> _Information given_
■ ■ ■ ■ ■ ■ ■
Lemma list_split_at {A} (l : list A) (n : nat) :
  (n <= length l)%nat -> exists a b, l = a ++ b /\ length a = n.
Proof.
  intros. exists (take n l), (drop n l). rewrite take_drop, length_take. split; [done|lia].
Qed.

(** [strlen] runs off the buffer when there is no terminator in it. *)
Fixpoint strlen_from (buf : list ascii) : option Z :=
  match buf with
  | [] => None
  | c :: buf' => if decide (c = NUL) then Some 0 else (Z.succ <$> strlen_from buf')
  end.

Definition strlen (buf : list ascii) : outcome Z :=
  match strlen_from buf with Some n => Ok n | None => UB end.

Lemma strlen_terminated l r : strlen (l ++ NUL :: r) = Ok (Z.of_nat (length (cstr l))).
Proof.
  unfold strlen.
  enough (strlen_from (l ++ NUL :: r) = Some (Z.of_nat (length (cstr l)))) as -> by done.
  induction l as [|c l IH]; simpl; [done|].
  case_decide; [done|]. rewrite IH. simpl. f_equal. lia.
Qed.

Lemma take_cstr l r : take (length (cstr l)) (l ++ r) = cstr l.
Proof.
  induction l as [|c l IH]; simpl; [done|]. case_decide; simpl; [done|]. by rewrite IH.
Qed.

Lemma length_cstr l : (length (cstr l) <= length l)%nat.
Proof. induction l as [|c l IH]; simpl; [done|]. case_decide; simpl; lia. Qed.

(** ** Automation *)
Ltac zbool :=
  repeat match goal with
  | H : (_ && _)%bool = true |- _ => apply andb_prop in H as [? ?]
  | H : (_ <=? _) = true |- _ => apply Z.leb_le in H
  | H : (_ <=? _) = false |- _ => apply Z.leb_gt in H
  | H : (_ <? _) = true |- _ => apply Z.ltb_lt in H
  | H : (_ <? _) = false |- _ => apply Z.ltb_ge in H
  | H : (_ =? _) = true |- _ => apply Z.eqb_eq in H
  | H : (_ =? _) = false |- _ => apply Z.eqb_neq in H
  end.

(** Split on the integer comparisons the goal still tests. *)
Ltac zcase :=
  match goal with
  | |- context [?p <=? ?q] => destruct (Z.leb_spec p q)
  | |- context [?p <? ?q] => destruct (Z.ltb_spec p q)
  | |- context [?p =? ?q] => destruct (Z.eqb_spec p q)
  end; simpl; try lia.

(** ** Deleting by index *)

Lemma delete_ge {A} (l : list A) i : (length l <= i)%nat -> delete i l = l.
Proof. intros Hi. by rewrite delete_take_drop, take_ge, drop_ge, app_nil_r by lia. Qed.

Lemma delete_app_l {A} (l1 l2 : list A) i :
  (i < length l1)%nat -> delete i (l1 ++ l2) = delete i l1 ++ l2.
Proof. intros Hi. by rewrite !delete_take_drop, take_app_le, drop_app_le, app_assoc by lia. Qed.

Lemma delete_app_r {A} (l1 l2 : list A) i :
  (length l1 <= i)%nat -> delete i (l1 ++ l2) = l1 ++ delete (i - length l1)%nat l2.
Proof.
  intros Hi. rewrite !delete_take_drop, take_app_ge, drop_app_ge by lia.
  rewrite <- app_assoc. do 3 f_equal. lia.
Qed.

(** ** Hint databases

    [cxx] discharges the side conditions of machine arithmetic and C
    strings, [cxxb] rewrites the buffer and comparison functions. *)
Create HintDb cxx discriminated.
Create HintDb cxxb.
#[export] Hint Resolve to_size_range to_uint_range uchar_range cstr_nul_free : cxx.
#[export] Hint Resolve length_cstr lexcmp_cases : cxx.
#[export] Hint Rewrite @to_size_small @to_uint_small @to_int_small using (unfold SIZE_MAX, INT_MAX in *; lia) : cxxb.
#[export] Hint Rewrite lexcmp_refl strcmp_refl strcasecmp_refl chr_uchar tolower_idem strlen_terminated cstr_app_term : cxxb.
(* ===== verification/UtlStringRefine.v ===== *)
(** * Refinement of UtlString to byte strings

    [repr s l] relates a [UtlString] buffer to the byte string [l] it holds.
    Each mutator is shown to succeed and to act on [l] as its list-level
    specification says, then whole sequences of calls ([run_ops]) are.  The
    last part covers the accessors (search, hash, comparison) and the two
    places where the buffer discipline does not hold. *)
From Stdlib Require Import ZArith Lia Ascii String.
From stdpp Require Import base list strings.
From S2P Require Import Prelude UtlString.
Local Open Scope Z_scope.

(** ** The abstraction

    [repr s l]: the buffer of [s] holds [l] followed by a terminator, the
    size and capacity fields agree with it.  [held s l] is the same without
    the terminator, the state [capacity] leaves behind. *)
Definition held (s : UtlString) (l : list ascii) : Prop :=
  exists rest, mpData s = l ++ rest
    /\ mSize s = Z.of_nat (length l)
    /\ mCapacity s = Z.of_nat (length (mpData s))
    /\ mCapacity s <= PTRDIFF_MAX.

Definition repr (s : UtlString) (l : list ascii) : Prop :=
  exists rest, mpData s = l ++ NUL :: rest
    /\ mSize s = Z.of_nat (length l)
    /\ mCapacity s = Z.of_nat (length (mpData s))
    /\ mCapacity s <= PTRDIFF_MAX.

(** Enough address space is left to add [n] bytes. *)
Definition room (s : UtlString) (n : Z) : Prop :=
  mCapacity s + UTLSTRING_MIN_INCREMENT <= PTRDIFF_MAX
  /\ mSize s + n + 1 <= PTRDIFF_MAX.

Lemma repr_held s l : repr s l -> held s l.
Proof. intros (rest & ? & ? & ? & ?). by exists (NUL :: rest). Qed.

Lemma repr_contents s l : repr s l -> contents s = l.
Proof.
  intros (rest & Hd & Hs & _). unfold contents.
  by rewrite Hs, Hd, Nat2Z.id, take_app_length.
Qed.

Lemma repr_size s l : repr s l -> mSize s = Z.of_nat (length l).
Proof. by intros (? & ? & ? & ?). Qed.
■ ■ ■ ■ ■ ■ ■
> _Exercise aim_
Locate and copy each line in the data above that includes the word "Definition".

> _Exercise response_
Definition strlen (buf : list ascii) : outcome Z :=
Definition held (s : UtlString) (l : list ascii) : Prop :=
Definition repr (s : UtlString) (l : list ascii) : Prop :=
Definition room (s : UtlString) (n : Z) : Prop :=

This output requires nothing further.